I had lived through the most devastating era of the AIDS epidemic in the United States. For years, I had helped friends and acquaintances who were suffering from AIDS. Sadly, I attended far too many funerals. Those experiences convinced me that my life’s work should somehow involve helping people dealing with HIV/AIDS.

I was still heavily involved in the issue when I took the job as financial adviser in the mid-1990s. I needed a good-paying job — and I also wanted to learn how to run a business. While I valued the experience — and the living it provided — after about three years I realized that I wanted to go in another direction.


As fate would have it, a friend of mine who was running the North Idaho AIDS Coalition, in Coeur d’Alene, was moving on to become a flight attendant. She asked if I wanted her job. I jumped at the opportunity. Of course, at that time it wasn’t much of an opportunity. It was a half-time job working out of a small cubicle in the corner of a hospice facility.

I started writing grant proposals and figuring out how the organization could expand the services offered to people dealing with HIV/AIDS. The first grant request I wrote was for $1,500. When I submitted it, I was convinced that was the last I’d hear about it.

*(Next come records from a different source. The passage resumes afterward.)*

(** The first two queries of [get_community_sum]'s body: the summary
    array of the collection is read from the first [:Community_Info]
    record, decoded, indexed by the slot of the scope and cut to [limit]
    ids. *)
Definition biggest_communities (limit : Z) (scope_pro : nat) (collection_pro : string)
    : M (list Z) := fun d =>
  match infos d with
  | [] => (Raise IndexError, d)
  | record :: _ =>
    match record !! (collection_pro +:+ "_id_list") with
    | None => (Raise TypeError, d)
    | Some community_ids =>
      match community_ids !! scope_pro with
      | None => (Raise IndexError, d)
      | Some ids => (Ok (slice_to limit ids), d)
      end
    end
  end.

(** [CommunityLogic.get_community_sum], up to [selected_community_ids]. *)
Definition selected_community_ids {U : Casing} (limit : Z) (scope : string)
    (collection : list string) : M (list Z) :=
  scope_pro ← lift (get_scope scope);
  collection_pro ← lift (get_collection collection);
  biggest_communities limit scope_pro collection_pro.

End Summary.

(** ** Observations on detection runs *)

Module DetectionViews.
Import Graph Store CommunityDetection.

(** What of the graph is not a node property: the nodes with their keys,
    and the relationships. *)
Definition skeleton (g : Graph.graph)
    : list (nat * string) * list (nat * string * string * Z) * list Owned
      * list Transacted * nat :=
  (map (fun a => (acc_id a, address a)) (accounts g),
   map (fun n => (nft_id n, identifier n, collection_name n, updated_at n)) (nfts g),
   owned g, transacted g, next_id g).

(** [d'] differs from [d] in values of the membership property of [c]
    only. *)
Definition only_memberships (c : string) (d d' : db) : Prop :=
  skeleton (graph d') = skeleton (graph d) /\
  forall p v, p <> com_id_list c -> node_property p v (graph d') = node_property p v (graph d).

(** Code that changes values of the membership property of [c] only. *)
Definition framed (c : string) {A : Type} (m : M A) : Prop :=
  forall d, only_memberships c d (snd (m d)).

End DetectionViews.

(** ** Sample data *)

Module Samples.
Import Graph.

(** The case mapping that changes the ASCII letters and nothing else.
    The labels of the samples are ASCII, where every case mapping does
    the same. *)
Definition ascii_casing : Casing :=
  {| upper := ascii_upper; upper_plain := fun _ _ => eq_refl |}.

(** A store with one NFT of the collection and no account yet. *)
Definition ape42 : NFT := mkNFT 0 "42" "boredapeyachtclub" 0 ∅.
Definition fresh : graph := mkGraph [] [ape42] [] [] 1.

Definition transfer (from_a to_a h : string) (ts : Z) : Event :=
  mkEvent "transfer" from_a to_a (mkNftRef "42" "boredapeyachtclub") h ts None.

(** The account 0xA after a detection run stored community 7 in slot 0 of
    its boredapeyachtclub membership array. *)
Definition detected_props : gmap string (list Z) :=
  <["boredapeyachtclub_com_id_list" := [7; 2; 3]]> query0_props.
Definition detected : graph :=
  mkGraph [mkAccount 1 "0xA" detected_props] [ape42] [] [] 2.

(** A transfer from 0xB to 0xC, and the older transfer from 0xA to 0xB. *)
Definition b_to_c : Event := transfer "0xB" "0xC" "0xh1" 10.
Definition a_to_b : Event := transfer "0xA" "0xB" "0xh0" 5.

(** A store with one NFT of the collection that is stored as "degods" and
    named "degods-eth" by its callers. *)
Definition god7 : NFT := mkNFT 0 "7" "degods" 0 ∅.
Definition gods : graph := mkGraph [] [god7] [] [] 1.

(** Two NFTs of the collection, both last synchronised at 0, and a run at
    [t = 2 * 86400], when both are due. *)
Definition ape43 : NFT := mkNFT 1 "43" "boredapeyachtclub" 0 ∅.
Definition two_apes : graph := mkGraph [] [ape42; ape43] [] [] 2.

(** The two NFTs after NFT 43 went from 0xA to 0xB. *)
Definition a_to_b_43 : Event :=
  mkEvent "transfer" "0xA" "0xB" (mkNftRef "43" "boredapeyachtclub") "0xh9" 3 None.
Definition held43 : graph := insert_new_trx_data a_to_b_43 two_apes.
Definition two_ids : list Ingest.IdInfo := [Ingest.mkIdInfo "42" 0; Ingest.mkIdInfo "43" 0].
Definition run_at : Z := 172800.
Definition bayc : string := "0xbc4ca0eda7647a8ab7c2061c2e118a18a936f13d".
Definition start (g : graph) : Ingest.frame := Ingest.mkFrame g [] None None.

Definition last_page : Ingest.Response := Ingest.mkResponse [] EmptyString.

(** A feed with two pages for NFT 42 (one event on the first page, cursor
    c1 to the second) and one empty page for NFT 43. *)
Definition paged_feed : Ingest.Feed := fun _ rq =>
  if String.eqb (Ingest.req_identifier rq) "42" then
    match Ingest.cursor rq with
    | None => Ingest.Returns (Ingest.mkResponse [b_to_c] "c1") 200
    | Some _ => Ingest.Returns last_page 200
    end
  else Ingest.Returns last_page 200.

(** A feed that answers for NFT 42 (nothing new) and raises for NFT 43. *)
Definition flaky_feed : Ingest.Feed := fun _ rq =>
  if String.eqb (Ingest.req_identifier rq) "42" then Ingest.Returns last_page 200
  else Ingest.Fails.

To my surprise, I got the grant. Then I got another. And another. Soon I had grown adept at raising money and scoring grants for the organization.

Before long, I was working full time with two full-time staffers. More importantly, we were able to offer a broadening range of services and care to people infected or affected by HIV/AIDS in northern Idaho.

In the late 1990s, federal grant money was still flowing, but I sensed that funding bonanza would come to an end. So we stepped up our fund-raising activities, running special events and developing a database that grew to 1,500 people, which we mined for direct-mail campaigns. I left in late 2004 to do independent consulting, confident that I left that organization in good fiscal health.


I wasn’t actively seeking a full-time job, but I saw the Maui executive- director position advertised on Monster.com and, at the urging of a friend, applied for the job. I think my experience, in addition to the fact that my focus was on the job — rather than just wanting to live in a tropical paradise — worked to my advantage.

Now, as executive director of Maui AIDS Foundation, I oversee a $1.6-million budget and a staff of 18 people who serve 150 clients. In addition, we focus heavily on outreach and prevention.

During my years working on the HIV/AIDS issue, I’ve witnessed a dramatic shift. Put bluntly, we’ve gone from helping people die well to helping them live well. Remarkable drug advancements have moved HIV/AIDS from an acute terminal illness to a chronic disease that can be managed. Yet there is still so much to be done. Our job is to accelerate the prevention efforts and provide assistance for those already infected about how to manage the disease.

Doing that takes money. So it is with that same goal-setting and fund-raising discipline that I developed in Idaho that I approach my job here. Since I started here last November, I’ve worked to create clear-cut targets and an integrated fund-raising plan that links together events, direct mail, annual campaigns, and other activities. I’m confident my efforts are starting to show early success. At our largest fund raiser, in March, we raised $60,000, up from $42,000 the previous year.

Moving forward, I plan on keeping it simple. The way I look at it — no money, no margin. And no margin, no mission. We’ll connect with our donor base, and we won’t be afraid to ask for money — and ask often.


The importance of that was driven home for me again recently when I met with a donor. At one point during our conversation, he set down his cup of coffee and said, “You know, I would have given your organization more money through the years if you had just asked.”

I let him know I’d be in touch.

And when he or any other donor gives money, we’ll remember one other simple step — to say thank you. Or as we say here in Hawaii, “Mahalo.”